▸ **Directions**
Give the number of lines below that contain "true", with no other output.

▸ **Data section**

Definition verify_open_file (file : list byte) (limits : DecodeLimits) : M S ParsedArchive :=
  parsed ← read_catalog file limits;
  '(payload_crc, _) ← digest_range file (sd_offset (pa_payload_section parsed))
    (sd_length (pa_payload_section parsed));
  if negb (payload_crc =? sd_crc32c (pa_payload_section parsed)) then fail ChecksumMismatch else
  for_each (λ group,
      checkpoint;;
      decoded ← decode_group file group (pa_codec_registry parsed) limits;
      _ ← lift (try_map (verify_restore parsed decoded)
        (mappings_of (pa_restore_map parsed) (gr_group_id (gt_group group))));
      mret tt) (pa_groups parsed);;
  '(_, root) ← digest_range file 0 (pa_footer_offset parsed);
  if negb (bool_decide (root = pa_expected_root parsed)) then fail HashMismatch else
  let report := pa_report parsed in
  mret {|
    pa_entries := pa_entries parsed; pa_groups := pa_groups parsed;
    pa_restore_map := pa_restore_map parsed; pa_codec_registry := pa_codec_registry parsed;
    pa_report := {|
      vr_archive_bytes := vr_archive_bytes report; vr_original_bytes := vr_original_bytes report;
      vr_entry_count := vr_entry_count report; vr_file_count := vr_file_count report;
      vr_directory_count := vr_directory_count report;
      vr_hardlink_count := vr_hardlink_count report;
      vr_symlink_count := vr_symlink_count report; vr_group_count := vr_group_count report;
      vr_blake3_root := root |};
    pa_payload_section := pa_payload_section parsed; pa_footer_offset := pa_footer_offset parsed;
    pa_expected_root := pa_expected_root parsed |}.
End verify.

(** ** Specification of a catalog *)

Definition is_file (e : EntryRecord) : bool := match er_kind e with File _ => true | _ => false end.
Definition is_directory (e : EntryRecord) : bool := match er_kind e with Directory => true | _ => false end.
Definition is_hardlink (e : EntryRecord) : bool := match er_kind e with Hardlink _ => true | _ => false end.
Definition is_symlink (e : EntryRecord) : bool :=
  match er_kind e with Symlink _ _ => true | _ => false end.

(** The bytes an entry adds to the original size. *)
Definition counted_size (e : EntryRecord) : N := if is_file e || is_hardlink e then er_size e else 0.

---

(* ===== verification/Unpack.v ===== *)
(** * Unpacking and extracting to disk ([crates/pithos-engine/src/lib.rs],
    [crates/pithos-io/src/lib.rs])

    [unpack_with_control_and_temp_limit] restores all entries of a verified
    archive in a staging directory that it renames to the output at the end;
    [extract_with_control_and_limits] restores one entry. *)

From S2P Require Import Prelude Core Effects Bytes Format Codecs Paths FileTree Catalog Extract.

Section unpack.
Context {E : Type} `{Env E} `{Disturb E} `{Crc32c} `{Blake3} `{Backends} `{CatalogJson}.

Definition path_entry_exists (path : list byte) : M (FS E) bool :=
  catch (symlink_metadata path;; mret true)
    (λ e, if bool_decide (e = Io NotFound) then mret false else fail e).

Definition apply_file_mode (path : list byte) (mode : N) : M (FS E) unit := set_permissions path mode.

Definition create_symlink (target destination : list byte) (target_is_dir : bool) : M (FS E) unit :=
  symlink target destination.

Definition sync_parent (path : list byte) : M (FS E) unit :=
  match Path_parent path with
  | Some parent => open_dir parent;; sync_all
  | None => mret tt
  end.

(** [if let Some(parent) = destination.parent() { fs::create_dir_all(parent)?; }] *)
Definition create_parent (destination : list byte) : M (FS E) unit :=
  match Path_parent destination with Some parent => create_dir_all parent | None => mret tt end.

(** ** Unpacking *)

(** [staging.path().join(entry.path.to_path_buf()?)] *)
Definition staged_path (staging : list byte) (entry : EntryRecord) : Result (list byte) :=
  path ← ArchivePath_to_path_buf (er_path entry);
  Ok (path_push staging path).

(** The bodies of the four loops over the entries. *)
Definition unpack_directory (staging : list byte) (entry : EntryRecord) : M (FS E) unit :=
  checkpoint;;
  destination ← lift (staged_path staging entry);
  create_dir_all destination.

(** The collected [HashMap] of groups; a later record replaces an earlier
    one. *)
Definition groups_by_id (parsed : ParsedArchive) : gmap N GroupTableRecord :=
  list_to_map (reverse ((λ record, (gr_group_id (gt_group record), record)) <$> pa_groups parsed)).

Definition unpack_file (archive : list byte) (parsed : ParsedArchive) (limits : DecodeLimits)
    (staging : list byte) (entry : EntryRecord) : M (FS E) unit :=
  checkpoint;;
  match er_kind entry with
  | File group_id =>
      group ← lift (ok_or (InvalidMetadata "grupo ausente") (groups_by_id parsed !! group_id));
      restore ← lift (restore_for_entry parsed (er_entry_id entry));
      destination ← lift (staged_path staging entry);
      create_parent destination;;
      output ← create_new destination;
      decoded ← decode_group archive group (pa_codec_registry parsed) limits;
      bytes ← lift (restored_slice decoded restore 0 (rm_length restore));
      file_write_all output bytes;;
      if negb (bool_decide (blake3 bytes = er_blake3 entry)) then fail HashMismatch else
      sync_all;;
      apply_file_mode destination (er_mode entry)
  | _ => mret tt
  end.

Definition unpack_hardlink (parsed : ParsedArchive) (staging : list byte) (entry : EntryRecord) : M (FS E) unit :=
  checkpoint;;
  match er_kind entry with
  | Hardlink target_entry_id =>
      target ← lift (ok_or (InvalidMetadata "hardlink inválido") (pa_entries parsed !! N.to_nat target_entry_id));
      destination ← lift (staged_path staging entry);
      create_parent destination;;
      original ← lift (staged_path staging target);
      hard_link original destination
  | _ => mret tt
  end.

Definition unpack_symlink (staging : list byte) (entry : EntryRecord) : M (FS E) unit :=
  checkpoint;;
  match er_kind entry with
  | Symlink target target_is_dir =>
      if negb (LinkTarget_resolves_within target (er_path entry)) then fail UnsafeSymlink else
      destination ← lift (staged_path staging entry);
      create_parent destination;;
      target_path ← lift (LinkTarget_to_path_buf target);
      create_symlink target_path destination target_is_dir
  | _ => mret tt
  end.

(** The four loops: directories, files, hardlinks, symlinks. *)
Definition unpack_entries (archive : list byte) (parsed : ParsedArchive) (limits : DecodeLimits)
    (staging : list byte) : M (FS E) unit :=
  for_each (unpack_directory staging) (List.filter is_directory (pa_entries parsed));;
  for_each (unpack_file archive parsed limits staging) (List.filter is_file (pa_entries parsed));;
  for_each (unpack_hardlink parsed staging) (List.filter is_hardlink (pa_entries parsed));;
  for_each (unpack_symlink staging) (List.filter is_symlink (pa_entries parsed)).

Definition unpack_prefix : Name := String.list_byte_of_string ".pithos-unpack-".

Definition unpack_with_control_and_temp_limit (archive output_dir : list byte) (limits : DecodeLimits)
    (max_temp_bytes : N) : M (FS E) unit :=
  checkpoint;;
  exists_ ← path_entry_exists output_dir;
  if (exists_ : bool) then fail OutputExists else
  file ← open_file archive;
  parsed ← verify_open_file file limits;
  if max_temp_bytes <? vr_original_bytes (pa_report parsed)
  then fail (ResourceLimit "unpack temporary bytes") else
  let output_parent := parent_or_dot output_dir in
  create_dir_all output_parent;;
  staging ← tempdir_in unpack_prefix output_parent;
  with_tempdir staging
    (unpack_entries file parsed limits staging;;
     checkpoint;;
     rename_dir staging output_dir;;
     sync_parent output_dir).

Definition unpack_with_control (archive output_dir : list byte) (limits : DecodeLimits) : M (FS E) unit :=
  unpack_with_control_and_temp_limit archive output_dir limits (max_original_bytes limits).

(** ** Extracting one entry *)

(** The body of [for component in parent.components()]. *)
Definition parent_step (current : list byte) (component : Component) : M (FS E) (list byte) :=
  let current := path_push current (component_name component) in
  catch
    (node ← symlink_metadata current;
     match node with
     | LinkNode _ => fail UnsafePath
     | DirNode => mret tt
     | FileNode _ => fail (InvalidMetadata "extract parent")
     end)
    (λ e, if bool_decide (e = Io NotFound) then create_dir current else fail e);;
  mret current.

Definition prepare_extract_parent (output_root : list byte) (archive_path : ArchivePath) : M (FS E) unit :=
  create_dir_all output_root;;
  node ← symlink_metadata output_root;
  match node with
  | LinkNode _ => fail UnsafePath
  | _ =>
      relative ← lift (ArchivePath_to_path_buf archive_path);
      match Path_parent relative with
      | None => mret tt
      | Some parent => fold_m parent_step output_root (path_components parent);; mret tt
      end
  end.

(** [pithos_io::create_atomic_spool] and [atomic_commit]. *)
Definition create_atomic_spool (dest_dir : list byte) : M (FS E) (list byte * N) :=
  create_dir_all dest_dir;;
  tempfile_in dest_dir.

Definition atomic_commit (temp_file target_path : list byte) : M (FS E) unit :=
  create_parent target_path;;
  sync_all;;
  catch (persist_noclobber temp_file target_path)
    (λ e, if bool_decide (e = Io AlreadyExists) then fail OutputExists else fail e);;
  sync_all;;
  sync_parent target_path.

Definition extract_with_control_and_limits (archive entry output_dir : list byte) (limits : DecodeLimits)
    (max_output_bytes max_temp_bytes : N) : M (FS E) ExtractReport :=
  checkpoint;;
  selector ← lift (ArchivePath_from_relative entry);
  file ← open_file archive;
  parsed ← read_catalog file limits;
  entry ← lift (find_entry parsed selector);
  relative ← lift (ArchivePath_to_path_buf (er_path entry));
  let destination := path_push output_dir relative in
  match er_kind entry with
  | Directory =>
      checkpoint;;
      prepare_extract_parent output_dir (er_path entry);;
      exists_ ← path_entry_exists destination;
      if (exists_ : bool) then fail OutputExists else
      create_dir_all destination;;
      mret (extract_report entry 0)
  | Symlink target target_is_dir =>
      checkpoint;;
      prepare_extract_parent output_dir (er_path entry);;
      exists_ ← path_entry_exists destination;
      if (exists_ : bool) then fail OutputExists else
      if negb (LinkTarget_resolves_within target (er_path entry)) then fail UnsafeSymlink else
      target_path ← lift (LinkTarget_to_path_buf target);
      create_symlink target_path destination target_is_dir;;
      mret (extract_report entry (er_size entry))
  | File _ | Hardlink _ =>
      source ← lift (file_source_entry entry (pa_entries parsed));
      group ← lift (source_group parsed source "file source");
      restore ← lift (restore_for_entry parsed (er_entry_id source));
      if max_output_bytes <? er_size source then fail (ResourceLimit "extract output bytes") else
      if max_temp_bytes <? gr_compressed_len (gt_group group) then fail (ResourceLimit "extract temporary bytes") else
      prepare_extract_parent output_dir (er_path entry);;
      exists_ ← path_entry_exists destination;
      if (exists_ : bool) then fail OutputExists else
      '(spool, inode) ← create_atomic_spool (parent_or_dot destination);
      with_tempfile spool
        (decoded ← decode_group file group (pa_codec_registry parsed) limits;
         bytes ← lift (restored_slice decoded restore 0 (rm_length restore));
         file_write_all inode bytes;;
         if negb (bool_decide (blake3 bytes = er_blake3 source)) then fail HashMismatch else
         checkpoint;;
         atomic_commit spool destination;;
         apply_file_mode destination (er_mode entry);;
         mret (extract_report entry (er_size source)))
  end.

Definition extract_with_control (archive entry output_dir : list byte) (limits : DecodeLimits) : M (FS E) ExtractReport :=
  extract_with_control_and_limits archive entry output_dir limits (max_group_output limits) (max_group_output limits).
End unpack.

▸ **Solved exercise**
5